## Your instructions
Copy the records below word for word. Stop after the line that contains "write [] w w".

◇ ◇ ◇ ◇

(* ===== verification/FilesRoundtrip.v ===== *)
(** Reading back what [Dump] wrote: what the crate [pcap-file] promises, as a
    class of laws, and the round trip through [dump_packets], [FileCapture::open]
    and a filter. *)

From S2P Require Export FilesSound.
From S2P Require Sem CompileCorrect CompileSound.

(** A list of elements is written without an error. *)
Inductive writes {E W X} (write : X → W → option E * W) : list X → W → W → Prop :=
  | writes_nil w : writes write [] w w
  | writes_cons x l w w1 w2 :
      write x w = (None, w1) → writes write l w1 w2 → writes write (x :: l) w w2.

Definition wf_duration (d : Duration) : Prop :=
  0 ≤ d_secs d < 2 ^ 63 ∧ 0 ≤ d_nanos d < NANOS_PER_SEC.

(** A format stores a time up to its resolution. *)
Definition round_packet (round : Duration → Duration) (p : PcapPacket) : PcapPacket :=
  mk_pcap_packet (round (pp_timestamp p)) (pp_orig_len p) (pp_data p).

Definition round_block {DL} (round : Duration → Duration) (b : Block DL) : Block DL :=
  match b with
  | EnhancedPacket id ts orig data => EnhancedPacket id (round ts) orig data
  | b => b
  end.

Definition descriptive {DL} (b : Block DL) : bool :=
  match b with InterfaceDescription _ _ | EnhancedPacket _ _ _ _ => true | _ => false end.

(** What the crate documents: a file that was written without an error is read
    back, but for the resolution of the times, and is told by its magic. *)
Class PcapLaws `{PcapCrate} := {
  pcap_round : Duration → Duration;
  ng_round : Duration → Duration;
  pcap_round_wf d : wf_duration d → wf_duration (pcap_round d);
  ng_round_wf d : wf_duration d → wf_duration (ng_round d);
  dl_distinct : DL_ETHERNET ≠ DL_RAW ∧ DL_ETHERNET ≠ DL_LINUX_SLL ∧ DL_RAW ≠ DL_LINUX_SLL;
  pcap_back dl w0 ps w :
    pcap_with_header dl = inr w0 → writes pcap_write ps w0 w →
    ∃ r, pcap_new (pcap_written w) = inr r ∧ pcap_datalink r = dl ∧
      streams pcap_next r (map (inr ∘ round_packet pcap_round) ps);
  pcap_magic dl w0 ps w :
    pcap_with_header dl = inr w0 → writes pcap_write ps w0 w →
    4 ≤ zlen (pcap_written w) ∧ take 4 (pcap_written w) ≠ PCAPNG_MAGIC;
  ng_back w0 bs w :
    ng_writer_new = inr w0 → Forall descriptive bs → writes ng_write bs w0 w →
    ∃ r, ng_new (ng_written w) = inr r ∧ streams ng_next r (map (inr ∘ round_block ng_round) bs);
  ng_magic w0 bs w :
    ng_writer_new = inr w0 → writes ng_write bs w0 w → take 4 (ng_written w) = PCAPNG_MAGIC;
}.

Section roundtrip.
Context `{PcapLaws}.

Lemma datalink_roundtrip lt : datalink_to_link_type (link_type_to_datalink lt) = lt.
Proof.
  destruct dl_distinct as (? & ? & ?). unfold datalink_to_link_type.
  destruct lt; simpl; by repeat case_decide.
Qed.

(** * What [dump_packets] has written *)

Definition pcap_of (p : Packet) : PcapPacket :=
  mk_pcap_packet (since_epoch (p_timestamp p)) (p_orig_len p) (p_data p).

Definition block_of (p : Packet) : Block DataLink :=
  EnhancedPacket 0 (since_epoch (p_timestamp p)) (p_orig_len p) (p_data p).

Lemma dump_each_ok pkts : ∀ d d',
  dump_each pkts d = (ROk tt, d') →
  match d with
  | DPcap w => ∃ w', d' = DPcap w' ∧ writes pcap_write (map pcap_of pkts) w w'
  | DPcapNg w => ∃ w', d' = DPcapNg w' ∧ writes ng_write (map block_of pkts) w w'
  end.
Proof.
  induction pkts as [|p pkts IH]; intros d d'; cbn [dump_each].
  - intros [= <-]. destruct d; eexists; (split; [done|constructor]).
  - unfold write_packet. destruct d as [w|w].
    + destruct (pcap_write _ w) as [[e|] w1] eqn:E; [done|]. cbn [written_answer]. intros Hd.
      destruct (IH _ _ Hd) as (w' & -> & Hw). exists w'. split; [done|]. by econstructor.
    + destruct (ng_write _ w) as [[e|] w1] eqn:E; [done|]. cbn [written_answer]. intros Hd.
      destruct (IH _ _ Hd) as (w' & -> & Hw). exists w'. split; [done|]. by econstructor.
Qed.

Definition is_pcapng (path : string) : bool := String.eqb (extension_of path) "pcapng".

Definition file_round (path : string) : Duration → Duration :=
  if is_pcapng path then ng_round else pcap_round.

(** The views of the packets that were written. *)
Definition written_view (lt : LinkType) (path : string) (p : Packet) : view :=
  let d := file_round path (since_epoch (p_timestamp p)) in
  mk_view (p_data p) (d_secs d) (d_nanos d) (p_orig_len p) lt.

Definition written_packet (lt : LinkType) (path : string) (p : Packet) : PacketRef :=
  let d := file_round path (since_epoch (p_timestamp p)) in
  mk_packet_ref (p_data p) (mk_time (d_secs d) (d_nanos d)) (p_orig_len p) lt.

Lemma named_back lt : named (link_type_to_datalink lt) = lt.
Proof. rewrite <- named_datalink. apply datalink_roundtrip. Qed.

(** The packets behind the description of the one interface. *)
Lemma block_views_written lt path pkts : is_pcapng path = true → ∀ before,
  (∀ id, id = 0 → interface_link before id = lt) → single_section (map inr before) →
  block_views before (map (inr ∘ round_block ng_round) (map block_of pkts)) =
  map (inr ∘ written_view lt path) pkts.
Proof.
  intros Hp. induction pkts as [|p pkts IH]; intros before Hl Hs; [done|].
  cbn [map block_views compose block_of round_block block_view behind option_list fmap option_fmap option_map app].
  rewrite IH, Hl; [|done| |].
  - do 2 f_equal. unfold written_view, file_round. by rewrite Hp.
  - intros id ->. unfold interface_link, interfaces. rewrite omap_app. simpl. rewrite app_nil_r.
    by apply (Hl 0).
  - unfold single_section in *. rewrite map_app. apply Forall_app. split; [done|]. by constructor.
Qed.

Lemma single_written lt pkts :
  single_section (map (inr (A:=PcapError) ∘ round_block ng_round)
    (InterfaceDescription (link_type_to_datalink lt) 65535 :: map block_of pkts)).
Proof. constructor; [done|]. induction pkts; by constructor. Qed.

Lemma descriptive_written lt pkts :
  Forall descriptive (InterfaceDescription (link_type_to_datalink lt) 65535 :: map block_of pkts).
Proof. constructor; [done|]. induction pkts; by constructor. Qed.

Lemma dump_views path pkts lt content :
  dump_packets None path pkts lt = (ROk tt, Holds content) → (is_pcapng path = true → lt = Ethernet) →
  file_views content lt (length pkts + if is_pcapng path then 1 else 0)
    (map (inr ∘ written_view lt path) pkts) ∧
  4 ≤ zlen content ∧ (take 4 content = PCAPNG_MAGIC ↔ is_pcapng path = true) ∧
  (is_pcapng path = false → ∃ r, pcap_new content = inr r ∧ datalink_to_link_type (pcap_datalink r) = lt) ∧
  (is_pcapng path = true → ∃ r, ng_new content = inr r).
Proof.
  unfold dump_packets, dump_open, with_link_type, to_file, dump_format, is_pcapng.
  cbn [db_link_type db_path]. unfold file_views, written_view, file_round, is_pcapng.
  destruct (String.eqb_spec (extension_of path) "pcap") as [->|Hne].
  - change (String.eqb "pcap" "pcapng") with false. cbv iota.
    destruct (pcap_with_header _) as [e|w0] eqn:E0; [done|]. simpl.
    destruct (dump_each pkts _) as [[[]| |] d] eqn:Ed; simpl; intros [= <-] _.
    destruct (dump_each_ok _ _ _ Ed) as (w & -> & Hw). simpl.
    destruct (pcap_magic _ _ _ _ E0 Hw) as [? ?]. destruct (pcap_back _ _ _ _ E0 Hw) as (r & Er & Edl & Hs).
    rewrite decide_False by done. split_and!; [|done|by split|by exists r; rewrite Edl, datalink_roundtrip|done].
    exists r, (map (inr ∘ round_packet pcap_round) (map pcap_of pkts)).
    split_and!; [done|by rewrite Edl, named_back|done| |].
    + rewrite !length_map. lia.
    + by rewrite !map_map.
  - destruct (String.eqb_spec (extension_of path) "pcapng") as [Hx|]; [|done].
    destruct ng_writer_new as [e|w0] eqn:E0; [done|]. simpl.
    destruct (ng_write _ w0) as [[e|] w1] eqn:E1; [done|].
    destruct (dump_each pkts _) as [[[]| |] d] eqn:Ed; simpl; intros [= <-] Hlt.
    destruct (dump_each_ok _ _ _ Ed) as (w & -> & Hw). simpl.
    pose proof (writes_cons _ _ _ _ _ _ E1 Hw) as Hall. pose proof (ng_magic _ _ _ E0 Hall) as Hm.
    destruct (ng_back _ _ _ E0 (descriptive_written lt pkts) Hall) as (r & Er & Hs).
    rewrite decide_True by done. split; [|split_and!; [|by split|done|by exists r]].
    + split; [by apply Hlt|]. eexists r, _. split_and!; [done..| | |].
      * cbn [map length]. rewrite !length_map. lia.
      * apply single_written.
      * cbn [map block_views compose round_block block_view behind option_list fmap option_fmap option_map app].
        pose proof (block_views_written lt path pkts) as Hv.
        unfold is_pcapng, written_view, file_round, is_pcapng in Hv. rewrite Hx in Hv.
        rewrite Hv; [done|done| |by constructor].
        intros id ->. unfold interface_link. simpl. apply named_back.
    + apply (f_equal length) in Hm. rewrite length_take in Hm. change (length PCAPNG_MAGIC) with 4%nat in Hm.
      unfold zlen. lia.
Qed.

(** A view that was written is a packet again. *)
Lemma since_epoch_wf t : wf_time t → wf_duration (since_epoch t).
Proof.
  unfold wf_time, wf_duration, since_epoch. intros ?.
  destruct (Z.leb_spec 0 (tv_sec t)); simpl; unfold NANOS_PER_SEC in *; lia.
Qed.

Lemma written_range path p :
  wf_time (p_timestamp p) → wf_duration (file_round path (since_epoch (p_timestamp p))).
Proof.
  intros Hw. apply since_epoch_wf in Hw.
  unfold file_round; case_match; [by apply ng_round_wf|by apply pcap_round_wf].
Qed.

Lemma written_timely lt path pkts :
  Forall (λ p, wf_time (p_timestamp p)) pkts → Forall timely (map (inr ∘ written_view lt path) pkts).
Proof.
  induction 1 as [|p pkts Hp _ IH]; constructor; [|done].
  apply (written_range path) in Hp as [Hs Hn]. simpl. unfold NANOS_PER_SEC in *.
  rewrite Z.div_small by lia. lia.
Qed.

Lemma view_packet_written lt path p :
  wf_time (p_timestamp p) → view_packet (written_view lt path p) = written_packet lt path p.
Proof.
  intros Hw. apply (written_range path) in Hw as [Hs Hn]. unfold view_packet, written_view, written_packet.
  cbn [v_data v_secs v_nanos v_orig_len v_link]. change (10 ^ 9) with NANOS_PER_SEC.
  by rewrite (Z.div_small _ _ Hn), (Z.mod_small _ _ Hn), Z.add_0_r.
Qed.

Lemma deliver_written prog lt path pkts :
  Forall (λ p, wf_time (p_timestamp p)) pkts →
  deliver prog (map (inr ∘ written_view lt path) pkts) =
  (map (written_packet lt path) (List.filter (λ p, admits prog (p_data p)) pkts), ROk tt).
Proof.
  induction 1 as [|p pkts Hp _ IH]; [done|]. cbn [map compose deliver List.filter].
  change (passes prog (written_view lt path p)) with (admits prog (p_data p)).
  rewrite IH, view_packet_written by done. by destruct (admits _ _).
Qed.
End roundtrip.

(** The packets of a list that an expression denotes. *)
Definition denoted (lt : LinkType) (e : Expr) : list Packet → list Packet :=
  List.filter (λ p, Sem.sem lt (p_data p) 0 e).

◇ ◇ ◇ ◇

## Completed exercise
(* ===== verification/FilesRoundtrip.v ===== *)
(** Reading back what [Dump] wrote: what the crate [pcap-file] promises, as a
    class of laws, and the round trip through [dump_packets], [FileCapture::open]
    and a filter. *)

From S2P Require Export FilesSound.
From S2P Require Sem CompileCorrect CompileSound.

(** A list of elements is written without an error. *)
Inductive writes {E W X} (write : X → W → option E * W) : list X → W → W → Prop :=
  | writes_nil w : writes write [] w w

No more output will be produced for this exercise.